Deux fois plus de personnes sont atteintes d'hypertension dans le monde, selon une étude
Selon une étude du Lancet, le nombre d'adultes souffrant d'hypertension a doublé dans le monde au cours des 30 dernières années, atteignant plus de 1,2 milliard.
Selon une étude publiée dans le Lancet ce mercredi 25 août, le nombre d’adultes souffrant d’hypertension a doublé dans le monde au cours des 30 dernières années pour atteindre plus de 1,2 milliard.
L’hypertension, ou pression artérielle élevée, est directement liée à plus de 8,5 millions de décès dans le monde chaque année et constitue le principal facteur de risque d’accident vasculaire cérébral, de cardiopathie ischémique, d’autres maladies vasculaires et de maladie rénale.
L’abaissement de la pression artérielle peut réduire d’un quart le nombre de crises cardiaques et diminuer presque de moitié les cas d’insuffisance cardiaque et d’accidents vasculaires cérébraux.
Cette pathologie est considérée comme « simple » à diagnostiquer et relativement facile à traiter avec des médicaments peu coûteux pour éviter de graves problèmes de santé, mais le nombre de personnes qui en souffrent est en augmentation.

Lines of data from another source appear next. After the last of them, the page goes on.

(** A header that is complete is read to its end. *)
Lemma do_raw_nil t n s s' r : do_raw t n s [] = Ret s' r -> r = [].
Proof.
  unfold do_raw. destruct (_ <? n); [congruence|]. destruct (n <? 0); [done|]. rewrite drop_nil.
  destruct (assign_framed t (JStr (take (Z.to_nat n) [])) 0 s) as [[? H]|[(? & _ & H)|H]]; rewrite H; congruence.
Qed.
Lemma dispatch_nil t b num s s' r : dispatch t b num s [] = Ret s' r -> r = [].
Proof.
  assert (Hfr : forall o, framed o -> o [] = Ret s' r -> r = []).
  { intros o [[? H]|[(? & _ & H)|H]]; rewrite H; congruence. }
  unfold dispatch. cbn zeta. intros H.
  repeat (destruct (b =? _) in H; cbn [orb] in H;
    [first [by eapply (Hfr (assign _ _ _ _)); [apply assign_framed|] | by eapply do_raw_nil
           | by eapply (Hfr (do_array _ _ _)); [apply do_array_framed|]]|]).
  done.
Qed.
Lemma run_header s b r : plain b = true -> Z.of_nat (length (b :: r)) = get nbytes (u8 (b - fnull)) ->
  match run s (b :: r) with Some (_, f) => f = [] | None => True end.
Proof.
  intros Hb Hl. rewrite run_step by done. destruct (jx_of (stack_ s)) as [t|] eqn:Ht.
  2: { unfold step. by rewrite Ht. }
  rewrite (step_plain s t b r) by done. cbn zeta. rewrite <- Hl.
  destruct (Z.eqb_spec (Z.of_nat (length (b :: r))) 0); [cbn in *; lia|]. rewrite Z.ltb_irrefl, Nat2Z.id, drop_all.
  destruct (dispatch _ _ _ _ _) as [s1 f1|s1 f1|] eqn:E; cbn [resume]; [| |done].
  - apply dispatch_suffix, suffix_nil_inv in E as ->. done.
  - by apply dispatch_nil in E.
Qed.

(** ** Consuming a piece of the input *)
Definition consumed (s : streaming_parser) (b M : list Z) (r : option (streaming_parser * list Z)) : Prop :=
  match r with
  | Some (s1, b1) => waiting s1 /\ (done s1 = true \/ (length b1 < length b)%nat /\ b1 `suffix_of` b) /\
      eqv (ahead s (b ++ M)) (ahead s1 (b1 ++ M))
  | None => ahead s (b ++ M) = None
  end.
Lemma continues_consumed s b M r r' : b <> [] -> eqv (ahead s (b ++ M)) r' -> continues r r' M -> consumed s b M r.
Proof.
  intros Hb He. unfold continues, consumed. destruct r as [[s1 b1]|].
  - intros (Hw & Hd & H). split_and!; [done| |by etransitivity].
    destruct (done s1); [by left|right]. rewrite Hd by done. split; [|apply suffix_nil].
    destruct b; [done|cbn; lia].
  - intros ->. destruct (ahead s (b ++ M)) as [[? ?]|]; done.
Qed.
(** The header or string is not complete yet. *)
Lemma consumed_short s b M : b <> [] -> waiting (with_str (str_ s ++ b) s) ->
  eqv (ahead s (b ++ M)) (ahead (with_str (str_ s ++ b) s) M) ->
  consumed s b M (Some (with_str (str_ s ++ b) s, [])).
Proof.
  intros Hb Hw He. unfold consumed. cbn [app length]. split_and!; [done| |done].
  right. split; [destruct b; [done|cbn; lia]|apply suffix_nil].
Qed.

Lemma plain_range c : byte_ok c -> plain c = true -> u8 (c - fnull) = c - 0xC0.
Proof.
  unfold byte_ok. intros Hc Hp. apply wrap_small. change fnull with 192. cut (192 <= c); [lia|].
  unfold plain in Hp. apply negb_true_iff in Hp. destruct (Z.leb_spec 192 c); [done|]. exfalso. revert Hp.
  rewrite is_fixint_spec by lia. unfold is_bool, is_fixmap, is_fixarray, is_fixstr. rewrite !in_range_spec by (lia || done).
  change ffixmap with 128. change ffixarray with 144. change ffixstr with 160. change nfixmap with 16.
  change nfixarray with 16. change nfixstr with 32. change fnull with 192. change ffalse with 194.
  zcases; done.
Qed.

Lemma drop_shorter m (b : list Z) : b <> [] -> 0 < m -> (length (drop (Z.to_nat m) b) < length b)%nat.
Proof. intros Hb Hm. rewrite length_drop. destruct b; [done|cbn [length]; lia]. Qed.

Lemma consumed_partial s b M : state_ s = st_partial -> waiting s -> b <> [] -> Forall byte_ok b ->
  consumed s b M (consume s b).
Proof.
  intros Hst Hw Hb Hby. unfold waiting in Hw. rewrite Hst in Hw. destruct Hw as (c & r & Es & Hbs & Hp & Hlt & Hjx).
  assert (Hc : byte_ok c) by (rewrite Es in Hbs; by inversion Hbs).
  set (k := get nbytes (u8 (c - fnull))) in *.
  assert (Ek : get nbytes (hd 0 (str_ s) - 0xC0) = k) by (rewrite Es; cbn [hd]; by rewrite <- plain_range).
  unfold consume. rewrite Hst. cbn zeta. rewrite Ek. set (m := k - Z.of_nat (length (str_ s))).
  destruct (Z.ltb_spec (Z.of_nat (length b)) m) as [Hs|Hs].
  - apply consumed_short; [done| |].
    + unfold waiting. cbn [state_ with_str str_]. rewrite Hst. exists c, (r ++ b). rewrite Es. split_and!; [done| |done| |done].
      * by apply Forall_app; rewrite Es in Hbs.
      * fold k. rewrite <- Es, length_app. lia.
    + unfold ahead. cbn [state_ with_str str_]. rewrite Hst, app_assoc.
      eapply run_core; [done|]. by destruct s.
  - set (h := str_ s ++ take (Z.to_nat m) b). set (s0 := with_state st_normal (with_str h s)).
    change (str_ (with_str h s)) with h. change (with_state st_normal (with_str h s)) with s0.
    assert (Hh : h = c :: (r ++ take (Z.to_nat m) b)) by (unfold h; by rewrite Es).
    assert (Hl : Z.of_nat (length h) = k) by (unfold h; rewrite length_app, length_take; lia).
    assert (Hhb : Forall byte_ok h) by (unfold h; apply Forall_app; split; [done|by apply Forall_take]).
    pose proof (run_header s0 c (r ++ take (Z.to_nat m) b) Hp) as Hr0. rewrite <- Hh in Hr0. specialize (Hr0 Hl).
    assert (Ha : eqv (ahead s (b ++ M)) (run s0 (h ++ (drop (Z.to_nat m) b ++ M)))).
    { unfold ahead, h. rewrite Hst, <- app_assoc, (app_assoc (take _ _)), take_drop. eapply run_core; [done|]. by destruct s. }
    pose proof (run_app (length h) s0 h (drop (Z.to_nat m) b ++ M) ltac:(lia) Hhb) as Hc2.
    destruct (run s0 h) as [[s2 f2]|]; cbn [mbind option_bind continues] in *.
    2: { rewrite Hc2 in Ha. unfold consumed. by destruct (ahead s (b ++ M)) as [[]|]. }
    subst f2. cbn [app] in Hc2. destruct Hc2 as (Hw2 & _ & He2).
    assert (Hrest : state_ s2 <> st_normal -> consumed s b M (Some (s2, drop (Z.to_nat m) b))).
    { intros _. unfold consumed. split_and!; [done| |by etransitivity].
      right. split; [apply drop_shorter; [done|lia]|apply suffix_drop]. }
    destruct (state_ s2) eqn:Hs2; try (by apply Hrest).
    eapply continues_consumed; [done| |by apply (run_app (length (drop (Z.to_nat m) b))); [lia|apply Forall_drop]].
    etransitivity; [done|]. etransitivity; [done|]. unfold ahead. by rewrite Hs2.
Qed.

Lemma consumed_string s b M : state_ s = st_string -> waiting s -> b <> [] -> Forall byte_ok b ->
  consumed s b M (consume s b).
Proof.
  intros Hst Hw Hb Hby. unfold waiting in Hw. rewrite Hst in Hw. destruct Hw as (top & below & Es & Hlt & Hjx).
  destruct (jx_of below) as [t|] eqn:Ht; [|done].
  unfold consume. rewrite Hst, Es, Ht. cbn zeta. set (n := size top) in *. set (m := n - Z.of_nat (length (str_ s))).
  destruct (Z.ltb_spec (Z.of_nat (length b)) m) as [Hs|Hs].
  - apply consumed_short; [done| |].
    + unfold waiting. cbn [state_ with_str str_ stack_]. rewrite Hst. exists top, below. rewrite length_app.
      split_and!; [done|fold n; lia|by rewrite Ht].
    + unfold ahead. cbn [state_ with_str str_ stack_]. rewrite Hst, Es, Ht, <- app_assoc.
      apply resume_core, do_raw_core. by destruct s.
  - set (h := str_ s ++ take (Z.to_nat m) b). set (s0 := with_stack below (with_str h s)).
    change (str_ (with_str h s)) with h. change (with_stack below (with_str h s)) with s0.
    assert (Hl : Z.of_nat (length h) = n) by (unfold h; rewrite length_app, length_take; lia).
    eapply (continues_consumed _ _ _ _ (resume (assign t (JStr h) 0 s0 (drop (Z.to_nat m) b ++ M)))); [done| |].
    + assert (Hsplit : str_ s ++ b ++ M = h ++ drop (Z.to_nat m) b ++ M).
      { unfold h. by rewrite <- app_assoc, (app_assoc (take _ _)), take_drop. }
      unfold ahead. rewrite Hst, Es, Ht, Hsplit. fold n. unfold do_raw. rewrite length_app.
      destruct (Z.ltb_spec (Z.of_nat (length h + length (drop (Z.to_nat m) b ++ M))) n); [lia|].
      destruct (Z.ltb_spec n 0); [lia|]. rewrite take_app_length', drop_app_length' by lia.
      apply resume_core, assign_core. by destruct s.
    + apply framed_continues; [apply assign_framed|by apply Forall_drop].
Qed.

Lemma consume_consumed s b M : done s = false -> waiting s -> b <> [] -> Forall byte_ok b ->
  consumed s b M (consume s b).
Proof.
  intros Hd Hw Hb Hby. destruct (state_ s) eqn:Hs; unfold done in Hd; rewrite Hs in Hd; try done.
  - unfold consume. rewrite Hs. eapply continues_consumed; [done| |by apply (run_app (length b))].
    unfold ahead. by rewrite Hs.
  - by apply consumed_partial.
  - by apply consumed_string.
Qed.

Lemma ahead_nil s : done s = false -> waiting s ->
  match ahead s [] with Some (s', _) => done s' = false | None => True end.
Proof.
  intros Hd Hw. unfold ahead, waiting, done in *. destruct (state_ s) eqn:Hs; try done.
  - destruct Hw as (c & r & Es & _ & Hp & Hlt & Hjx). rewrite app_nil_r. rewrite run_step by (by rewrite Es).
    destruct (jx_of (stack_ s)) as [t|] eqn:Ht; [|done]. rewrite Es in *. rewrite (step_plain s t) by done. cbn zeta.
    destruct (Z.eqb_spec (get nbytes (u8 (c - fnull))) 0); [cbn [length] in *; lia|].
    rewrite (proj2 (Z.ltb_lt _ _) Hlt). done.
  - destruct Hw as (top & below & Es & Hlt & Hjx). rewrite Es, app_nil_r. destruct (jx_of below); [|done].
    unfold do_raw. by rewrite (proj2 (Z.ltb_lt _ _) Hlt).
Qed.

En outre, près de la moitié des personnes souffrant d’hypertension dans le monde en 2019 ignoraient leur état. Parmi les personnes diagnostiquées, environ la moitié ne recevait pas de traitement. Dans le monde, la pression artérielle était contrôlée chez moins d’une femme sur quatre et d’un homme sur cinq souffrant d’hypertension.
« Malgré les progrès médicaux et pharmacologiques réalisés au cours des décennies, les progrès mondiaux dans la gestion de l’hypertension ont été lents, et la grande majorité des personnes souffrant d’hypertension ne sont pas traitées, ce qui constitue un problème important dans les pays à revenu faible ou intermédiaire », a déclaré l’auteur principal de l’étude, Majid Ezzati, de l’Imperial College de Londres, en Grande-Bretagne.

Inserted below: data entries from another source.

Lemma merge_chain pend e b : merge (chain (pend ++ [e]) (Some b)) =
  if uprev e.1 =? timestamp b
  then cs ← changeset (uval e.1); r ← update_row b cs ((uts e.1 .| 1) - 1); Some (Some (chain pend (Some r)))
  else Some None.
Proof.
  induction pend as [|a pend IH]; [done|].
  assert (N : exists t p q c, chain (pend ++ [e]) (Some b) = Delta t p q c) by (destruct pend; by eexists _, _, _, _).
  destruct N as (t & p & q & c & N). cbn [chain foldr app marker merge]. fold (chain (pend ++ [e]) (Some b)).
  rewrite N in *. rewrite IH. destruct (_ =? _); [|done]. destruct (changeset _); [|done]. simpl.
  destruct (update_row _ _ _); [|done]. done.
Qed.
Lemma merge_null pend : merge (chain pend None) = Some None.
Proof.
  induction pend as [|a pend IH]; [done|]. cbn [chain foldr marker merge]. fold (chain pend None).
  destruct pend as [|a' pend]; [done|]. cbn [chain foldr marker] in *. by rewrite IH.
Qed.

Section History.
Context (o : option R) (h : list (update * R)) (Hh : history o h) (Ho : forall p, o = Some p -> stamp p).

(** The markers are later than the base and in order. *)
Record pending (pend : list (update * R)) (b : option R) : Prop := {
  p_in : forall e, e ∈ pend -> e ∈ h /\ is_mod e;
  p_order : StronglySorted later pend;
  p_above : forall e r, e ∈ pend -> b = Some r -> timestamp r < etime e;
  p_base : forall r, b = Some r -> r ∈ rows_of o h }.
Definition settled (pend : list (update * R)) (b : option R) : Prop :=
  forall e r, list.last pend = Some e -> b = Some r -> uprev e.1 <> timestamp r.

Lemma mod_event e : e ∈ h -> is_mod e -> exists p, modifies p e.1 e.2 /\ p ∈ rows_of o h /\ timestamp p < etime e /\
  forall q, q ∈ rows_of o h -> timestamp q < etime e -> timestamp q <= timestamp p.
Proof.
  destruct e as [u r]. intros He M. destruct (history_event _ _ _ _ Hh He) as (_ & _ & [[[E _]|[E _]]|X]); [| |done];
    unfold is_mod in M; cbn in *; rewrite M in E; discriminate E.
Qed.
Lemma event_stamp e : e ∈ h -> Z.even (etime e) = true /\ 0 < etime e /\ etime e = uts e.1.
Proof. destruct e as [u r]. intros He. destruct (history_event _ _ _ _ Hh He) as ([E P] & T & _). done. Qed.

Lemma rows_stamp r : r ∈ rows_of o h -> stamp r.
Proof.
  unfold rows_of. intros [Hr|(e & -> & He)%list_elem_of_fmap]%elem_of_app.
  - destruct o as [p|]; cbn in Hr; [|by apply not_elem_of_nil in Hr]. apply list_elem_of_singleton in Hr as ->. by apply Ho.
  - destruct (event_stamp e He) as (E & P & _). by split.
Qed.

Lemma clean_chain : forall pend b rm fuel, pending pend (Some b) -> (List.length pend < fuel)%nat ->
  exists pend' done b', pend = pend' ++ done /\ clean_up fuel (chain pend (Some b)) rm = Some (chain pend' (Some b'), rm + Z.of_nat (List.length done)) /\
    pending pend' (Some b') /\ settled pend' (Some b') /\ timestamp b <= timestamp b' /\ (forall e, e ∈ done -> etime e <= timestamp b').
Proof.
  induction pend as [|e pend IH] using rev_ind; intros b rm fuel P Hf; (destruct fuel as [|fuel]; [lia|]).
  - exists [], [], b. split_and!; [done | cbn; by rewrite Z.add_0_r | done | done | lia | by intros ? ?%not_elem_of_nil].
  - cbn [clean_up]. rewrite merge_chain. destruct P as [P1 P2 P3 P4].
    assert (He : e ∈ pend ++ [e]) by set_solver. destruct (P1 e He) as [He1 He2].
    destruct (Z.eqb_spec (uprev e.1) (timestamp b)) as [E|N].
    + destruct (mod_event e He1 He2) as (p & (_ & Ep & cs & Ec & Eu) & Hp & Lp & _).
      assert (p = b) as -> by (apply (history_inj o h); auto; congruence).
      destruct (event_stamp e He1) as (Ev & _ & T). rewrite Ec. simpl.
      rewrite odd_succ by (by rewrite <-T). replace (uts e.1 + 1 - 1) with (uts e.1) by lia. rewrite Eu. simpl.
      assert (Below : forall a, a ∈ pend -> etime e < etime a).
      { intros a Ha. clear -P2 Ha. induction pend as [|d pend IH]; [by apply not_elem_of_nil in Ha|].
        apply StronglySorted_inv in P2 as [P2 F]. apply elem_of_cons in Ha as [->|Ha]; [|by apply IH].
        rewrite Forall_forall in F. apply (F e). apply in_or_app. right. by left. }
      destruct (IH e.2 (rm + 1) fuel) as (pend' & dn & b' & Epd & Ecl & Pd & Sd & Lb & Ld).
      * split.
        -- intros a Ha. apply P1. set_solver.
        -- clear -P2. induction pend as [|d pend IH]; [constructor|]. apply StronglySorted_inv in P2 as [P2 F].
           apply Forall_app in F as [F _]. constructor; auto.
        -- intros a r Ha [= <-]. by apply Below.
        -- intros r [= <-]. unfold rows_of. apply elem_of_app. right. by apply list_elem_of_fmap_2.
      * rewrite length_app in Hf. cbn in Hf. lia.
      * exists pend', (dn ++ [e]), b'. split_and!.
        -- rewrite Epd. by rewrite app_assoc.
        -- rewrite Ecl. do 2 f_equal. rewrite length_app. cbn. lia.
        -- done.
        -- done.
        -- specialize (P3 e b He eq_refl). unfold etime in *. lia.
        -- intros a Ha. apply elem_of_app in Ha as [Ha|Ha]; [by apply Ld|]. apply list_elem_of_singleton in Ha. subst a. exact Lb.
    + exists (pend ++ [e]), [], b. rewrite app_nil_r. split_and!; [done | cbn; by rewrite Z.add_0_r | by split | | lia | by intros ? ?%not_elem_of_nil].
      intros a r. rewrite last_snoc. intros [= <-] [= <-]. done.
Qed.
Lemma clean_null pend rm fuel : clean_up (S fuel) (chain pend None) rm = Some (chain pend None, rm).
Proof. cbn [clean_up]. by rewrite merge_null. Qed.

Les taux d’hypertension restent élevés en Europe du centre et de l’est comme la Hongrie, la Pologne et la Croatie. L’étude a révélé que dans ces pays, ainsi qu’en Lituanie, en Biélorussie et en Roumanie, plus de la moitié des femmes étaient atteintes d’hypertension.

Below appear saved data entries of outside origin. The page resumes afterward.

(** [C9]. The logs restore the table, in whatever order the records are replayed.  Clients make
    a table [rows] from nothing with puts and replaces [cs], by threads with their own clocks,
    and [qs] is what is logged.  A checkpoint [ckp] has rows of the keys of different times.  Any
    order [us] of the records that are kept, where the ones that are dropped are not later than
    the row of the checkpoint, replays: every key has the row the clients made last, no marker
    of a modification waits, and the counts of markers created and removed agree. *)
Theorem replay_restores (cs : list call) (rows ckp : gmap (list Z) R) (qs : list request) (kept : update -> bool) (us : list update) :
  Forall call_ok cs -> Forall (fun q => qts (rtimes q) < 2 ^ 62) qs -> serve_all cs ∅ = Some (rows, qs) ->
  (forall k r, ckp !! k = Some r -> exists n rows_n qs_n, serve_all (take n cs) ∅ = Some (rows_n, qs_n) /\ rows_n !! k = Some r) ->
  (forall q, q ∈ qs -> kept (request_update q) = true \/
     exists r, ckp !! rkey q = Some r /\ qts (rtimes q) <= timestamp r) ->
  us ≡ₚ filter (fun u => kept u = true) (map request_update qs) ->
  exists t, replay us (restored ckp) = Some t /\ (forall k, cells t !! k = Row <$> rows !! k) /\ created t = removed t.
Proof.
  intros F Q S Ck Cov Pm.
  destruct (serve_history cs ∅ rows qs F) as (evs & E & Hk & Pre); [by intros ? ? ?%lookup_empty_Some | done | done |].
  assert (Hist : forall k, history None (key_events k evs)) by (intros k; rewrite <-(lookup_empty k); apply Hk).
  assert (Nd : NoDup evs) by (apply key_NoDup; intros k; by eapply history_NoDup).
  rewrite <-E in Pm. assert (X : exists es, us = fst <$> es /\ es ≡ₚ filter (fun e => kept e.1 = true) evs).
  { rewrite filter_fst in Pm. apply Permutation_map_inv in Pm as (es & -> & Pm). by exists es. }
  destruct X as (es & -> & Pe).
  assert (In : forall k r, ckp !! k = Some r -> r ∈ rows_of None (key_events k evs)).
  { intros k r Hr. destruct (Ck k r Hr) as (n & rows_n & qs_n & Sn & Hn). rewrite <-(lookup_empty k). by eapply Pre. }
  destruct (replay_replayed evs ckp Hist In es [] (restored ckp)) as (t & S' & Er & Rp & M).
  - by apply restored_ok.
  - rewrite Pe. by apply list.NoDup_filter.
  - intros e. rewrite Pe. intros [_ He]%list_elem_of_filter. split; [done|]. by intros ?%not_elem_of_nil.
  - exists t. split; [done|]. apply (replayed_all evs ckp Hist S'); [done | |].
    + intros k. rewrite <-(lookup_empty k). apply Hk.
    + intros e He.
      assert (Hq : e.1 ∈ map request_update qs) by (rewrite <-E; by apply list_elem_of_fmap_2).
      apply list_elem_of_fmap in Hq as (q & Eq & Hq). destruct (Cov q Hq) as [Kp|(r & Hr & L)].
      * left. apply M. left. rewrite Pe. apply list_elem_of_filter. by rewrite Eq.
      * right. exists r. apply in_key in He. destruct (event_stamp None _ (Hist _) e He) as (_ & _ & ->).
        rewrite Eq. unfold request_update. by destruct (is_delta q).
Qed.
End Restore.

(** * The rows of the program *)

Section Rows.
Context (ow : Z) (uninit : Z -> Z).
#[local] Existing Instances bag_rows string_rows.
Lemma bag_laws : @RowLaws _ (bag_rows ow uninit).
Proof.
  assert (U : forall r cs t r' n, ValueBag.update ow uninit cs t r = Some (r', n) -> ValueBag.ts_ r' = t).
  { intros r cs t r' n. unfold ValueBag.update. destruct (ValueBag.new_size ow r cs) as [sz nc].
    destruct cs as [|[i v] [|? ?]]; [| case_match; [by intros [= <- _]|] |].
    all: destruct (ValueBag.fill _ _ _ _ _ _ _ _) as [[[? ?] ?]|]; [cbn; by intros [= <- _] | done]. }
  split; cbn.
  - intros cs t r E. unfold ValueBag.create in E. destruct (ValueBag.update ow uninit cs t (ValueBag.new_bag ow)) as [[r' n]|] eqn:Eu; [|done].
    injection E as <-. by eapply U.
  - by intros v t r [= <-].
  - intros r cs t r' E. destruct (ValueBag.update ow uninit cs t r) as [[r1 n]|] eqn:Eu; [|done]. injection E as <-. by eapply U.
Qed.
Lemma string_laws : @RowLaws _ (string_rows uninit).
Proof.
  split; cbn.
  - intros cs t r [= <-]. unfold ValueString.create, ValueString.update. by destruct (ValueString.measure _ _ _).
  - by intros v t r [= <-].
  - intros r cs t r' [= <-]. unfold ValueString.update. by destruct (ValueString.measure _ _ _).
Qed.
End Rows.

Dans les pays d’Europe occidentale, dont la Suisse, le Royaume-Uni et l’Espagne, l’hypertension a atteint un niveau historiquement bas. Ces pays affichaient également les taux d’hypertension les plus bas chez les femmes, soit moins de 24 %.
Clara Chow, de l’Université de Sydney, a déclaré que « le statu quo de la prévalence et le taux de contrôle de la maladie d’environ 20 % au niveau mondial doivent servir de signal d’alarme important : les maladies cardiovasculaires vont représenter une des principales causes de morbidité dans les années à venir si nous continuons sur cette voie ».
Elle a ajouté qu’il y avait un « besoin urgent » de transformation et d’approches innovantes pour réduire la charge de l’hypertension dans le monde. « Nous avons besoin de meilleures stratégies pour accroître le diagnostic et la gestion, en tirant parti des soins primaires ou des systèmes existants ou en identifiant de nouvelles méthodes pour inciter les consommateurs à gérer leur tension artérielle », a-t-elle déclaré.
Mme Chow a souligné l’importance d’utiliser les avantages de la transformation numérique « tels que la télésurveillance, la surveillance de la pression artérielle à domicile, les rappels par SMS pour améliorer le suivi du traitement, et d’autres interventions de santé numériques pour encourager les comportements sains » et s’attaquer aux obstacles au contrôle de la pression artérielle.